***** INFORMATION PROVIDED

(* ===== verification/SlabProof.v ===== *)
(** * Invariant and operations of the kernel heap

    The abstract state of the heap is: the free page frames [F], the slab
    pages [sl] (their cache and their free objects, in free-list order), and
    the large blocks [lg] (first page and order).  [heap_wk] relates it to
    the memory; an allocation is live when it is an object of a slab page
    that is not free, or a large block. *)

From S2P Require Import Prelude MemoryH ListH Mem StringC PageAlloc PageAllocProof Slab.

(** ** Addresses *)

(** The address of page index [i] of a zone that starts at frame [base]. *)
Definition va (base i : Z) : Z := PAGE_OFFSET + (base + i) * PAGE_SIZE - PHYS_OFFSET.

(** The zone lies in the linear map, below the top of the address space. *)
Definition addr_ok (base len : Z) : Prop :=
  PHYS_OFFSET <= base * PAGE_SIZE /\ (base + len) * PAGE_SIZE - PHYS_OFFSET + PAGE_OFFSET < 2 ^ 64.

Lemma va_range base len i : addr_ok base len -> 0 <= i < len -> PAGE_OFFSET <= va base i /\ va base i + PAGE_SIZE < 2 ^ 64.
Proof. unfold addr_ok, va. change PAGE_SIZE with 4096. nia. Qed.

Lemma va_page base i j x y :
  0 <= x < PAGE_SIZE -> 0 <= y < PAGE_SIZE -> va base i + x = va base j + y -> i = j /\ x = y.
Proof. unfold va. change PAGE_SIZE with 4096. nia. Qed.

Lemma u64_eq z k r : z = k * 2 ^ 64 + r -> is_u64 r -> u64 z = r.
Proof. intros -> Hr. unfold u64. rewrite Z.add_comm, Z_mod_plus_full. by apply Z.mod_small. Qed.

Lemma page_address_eq {S} (z : zone S) i :
  addr_ok (mem_map_base_pfn z) (max_mapnr z) -> 0 <= mem_map_base_pfn z -> 0 <= i < max_mapnr z ->
  page_address z i = va (mem_map_base_pfn z) i.
Proof.
  intros Ha Hb Hi. pose proof (va_range _ _ i Ha Hi) as Hv. unfold addr_ok, va in *. unfold page_address, page_to_phys, page_to_pfn, __va, PAGE_SHIFT.
  change PAGE_SIZE with 4096 in *. unfold PHYS_OFFSET, PAGE_OFFSET in *.
  rewrite (u64_id (_ + i)) by (unfold is_u64; lia). rewrite Z.shiftl_mul_pow2 by lia. change (2 ^ 12) with 4096.
  rewrite (u64_id (_ * 4096)) by (unfold is_u64; lia). rewrite (u64_id (_ - _)) by (unfold is_u64; lia).
  rewrite u64_id by (unfold is_u64; lia). lia.
Qed.

Lemma virt_to_page_eq {S} (z : zone S) i x :
  addr_ok (mem_map_base_pfn z) (max_mapnr z) -> 0 <= i < max_mapnr z -> 0 <= x < PAGE_SIZE ->
  virt_to_page z (va (mem_map_base_pfn z) i + x) = i.
Proof.
  intros Ha Hi Hx. pose proof (va_range _ _ i Ha Hi) as Hv. unfold addr_ok, va in *. unfold virt_to_page, phys_to_page, pfn_to_page, __pa, PAGE_SHIFT.
  change PAGE_SIZE with 4096 in *. unfold PHYS_OFFSET, PAGE_OFFSET in *.
  rewrite (u64_id (_ - 0xffffffc000000000)) by (unfold is_u64; lia). rewrite (u64_id (_ + 0x40000000)) by (unfold is_u64; lia).
  rewrite Z.shiftr_div_pow2 by lia. change (2 ^ 12) with 4096.
  assert (((0xffffffc000000000 + (mem_map_base_pfn z + i) * 4096 - 0x40000000 + x - 0xffffffc000000000 + 0x40000000) / 4096)
    = mem_map_base_pfn z + i) as ->.
  { symmetry. apply (Z.div_unique _ _ _ x); lia. }
  rewrite u64_id; [lia|]. unfold is_u64. lia.
Qed.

**********

EXERCISE AIM> Only an exact transcription of all the records above counts as an answer.

REPLY>
(* ===== verification/SlabProof.v ===== *)
(** * Invariant and operations of the kernel heap

    The abstract state of the heap is: the free page frames [F], the slab
    pages [sl] (their cache and their free objects, in free-list order), and
    the large blocks [lg] (first page and order).  [heap_wk] relates it to
    the memory; an allocation is live when it is an object of a slab page
    that is not free, or a large block. *)

From S2P Require Import Prelude MemoryH ListH Mem StringC PageAlloc PageAllocProof Slab.

(** ** Addresses *)

(** The address of page index [i] of a zone that starts at frame [base]. *)
Definition va (base i : Z) : Z := PAGE_OFFSET + (base + i) * PAGE_SIZE - PHYS_OFFSET.

(** The zone lies in the linear map, below the top of the address space. *)
Definition addr_ok (base len : Z) : Prop :=
  PHYS_OFFSET <= base * PAGE_SIZE /\ (base + len) * PAGE_SIZE - PHYS_OFFSET + PAGE_OFFSET < 2 ^ 64.

Lemma va_range base len i : addr_ok base len -> 0 <= i < len -> PAGE_OFFSET <= va base i /\ va base i + PAGE_SIZE < 2 ^ 64.
Proof. unfold addr_ok, va. change PAGE_SIZE with 4096. nia. Qed.

Lemma va_page base i j x y :
  0 <= x < PAGE_SIZE -> 0 <= y < PAGE_SIZE -> va base i + x = va base j + y -> i = j /\ x = y.
Proof. unfold va. change PAGE_SIZE with 4096. nia. Qed.

Lemma u64_eq z k r : z = k * 2 ^ 64 + r -> is_u64 r -> u64 z = r.
Proof. intros -> Hr. unfold u64. rewrite Z.add_comm, Z_mod_plus_full. by apply Z.mod_small. Qed.

Lemma page_address_eq {S} (z : zone S) i :
  addr_ok (mem_map_base_pfn z) (max_mapnr z) -> 0 <= mem_map_base_pfn z -> 0 <= i < max_mapnr z ->
  page_address z i = va (mem_map_base_pfn z) i.
Proof.
  intros Ha Hb Hi. pose proof (va_range _ _ i Ha Hi) as Hv. unfold addr_ok, va in *. unfold page_address, page_to_phys, page_to_pfn, __va, PAGE_SHIFT.
  change PAGE_SIZE with 4096 in *. unfold PHYS_OFFSET, PAGE_OFFSET in *.
  rewrite (u64_id (_ + i)) by (unfold is_u64; lia). rewrite Z.shiftl_mul_pow2 by lia. change (2 ^ 12) with 4096.
  rewrite (u64_id (_ * 4096)) by (unfold is_u64; lia). rewrite (u64_id (_ - _)) by (unfold is_u64; lia).
  rewrite u64_id by (unfold is_u64; lia). lia.
Qed.

Lemma virt_to_page_eq {S} (z : zone S) i x :
  addr_ok (mem_map_base_pfn z) (max_mapnr z) -> 0 <= i < max_mapnr z -> 0 <= x < PAGE_SIZE ->
  virt_to_page z (va (mem_map_base_pfn z) i + x) = i.
Proof.
  intros Ha Hi Hx. pose proof (va_range _ _ i Ha Hi) as Hv. unfold addr_ok, va in *. unfold virt_to_page, phys_to_page, pfn_to_page, __pa, PAGE_SHIFT.
  change PAGE_SIZE with 4096 in *. unfold PHYS_OFFSET, PAGE_OFFSET in *.
  rewrite (u64_id (_ - 0xffffffc000000000)) by (unfold is_u64; lia). rewrite (u64_id (_ + 0x40000000)) by (unfold is_u64; lia).
  rewrite Z.shiftr_div_pow2 by lia. change (2 ^ 12) with 4096.
  assert (((0xffffffc000000000 + (mem_map_base_pfn z + i) * 4096 - 0x40000000 + x - 0xffffffc000000000 + 0x40000000) / 4096)
    = mem_map_base_pfn z + i) as ->.
  { symmetry. apply (Z.div_unique _ _ _ x); lia. }
  rewrite u64_id; [lia|]. unfold is_u64. lia.
Qed.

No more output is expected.